Lemma frames_world {A} (G : relation IO) (m : M IO A) : (forall w i, G (m_io w) i -> R w (w <| m_io := i |>)) ->
  frames G m -> frames R (io m).
Proof.
  intros HG Hm w a w'. unfold io, zoom. destruct (m (m_io w)) as [[a' i]| |] eqn:Hrun; [|done|done].
  intros [= _ <-]. apply HG. by eapply Hm.
Qed.

Lemma frames_io {A} (m : M IO A) : frames grows m -> frames R (io m).
Proof. apply frames_world, frame_io. Qed.

Lemma frames_borrow {A} cell put (m : MM A) : (forall w b, R w (put b w)) -> frames R m ->
  frames R (borrow cell put m).
Proof.
  intros Hput Hm w a w'. unfold borrow. destruct (cell w); [| |done].
  all: destruct (m _) as [[a' w1]| |] eqn:Hrun; [|done|done]; intros [= _ <-].
  all: apply Hm in Hrun; etransitivity; [apply Hput|]; etransitivity; [exact Hrun|apply Hput].
Qed.

Lemma frames_borrow_mut {A} cell put (m : MM A) : (forall w b, R w (put b w)) -> frames R m ->
  frames R (borrow_mut cell put m).
Proof.
  intros Hput Hm w a w'. unfold borrow_mut. destruct (cell w); [|done..].
  destruct (m _) as [[a' w1]| |] eqn:Hrun; [|done|done]; intros [= _ <-].
  apply Hm in Hrun. etransitivity; [apply Hput|]. etransitivity; [exact Hrun|apply Hput].
Qed.

(** The operation of one unit: look it up, run it, put it back. *)
Lemma frames_unit {A B D E} (units : Manager -> gmap UnitName A)
    (put : UnitName -> A -> Manager -> Manager) P (desc : A -> D) (f : A -> M IO (A * result E B)) id none :
  (forall w i, units (w <| m_io := i |>) = units w) ->
  (forall w i, grows_by P (m_io w) i -> R w (w <| m_io := i |>)) ->
  (forall w a a', units w !! id = Some a -> desc a' = desc a -> R w (put id a' w)) ->
  keeps_desc P desc f ->
  frames R (o ← gets (fun w => units w !! id);
    match o with
    | None => mret (Err none)
    | Some a => '(a', r) ← io (f a); modify (put id a');; mret r
    end).
Proof.
  intros Hio Hworld Hput [Hgrows Hdesc] w r w'. unfold gets. unfold mbind at 1, M_bind at 1.
  destruct (units w !! id) as [a|] eqn:Ha; [|by intros [= _ <-]].
  intros ([a' b] & w1 & Hrun & Hrest)%bind_Done. injection Hrest as _ <-.
  unfold io, zoom in Hrun. destruct (f a (m_io w)) as [[[a1 b1] i]| |] eqn:Hf; [|done|done].
  injection Hrun as -> -> <-. etransitivity; [apply Hworld; by eapply Hgrows|].
  eapply Hput; [etransitivity; [exact (f_equal (lookup id) (Hio w i))|exact Ha]|]. exact (Hdesc a _ _ _ Hf).
Qed.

::::::::

● TASK GOAL: Determine how many lines of the records hold the word "forall", giving only that number.

● SOLUTION FOR THIS PROBLEM: 6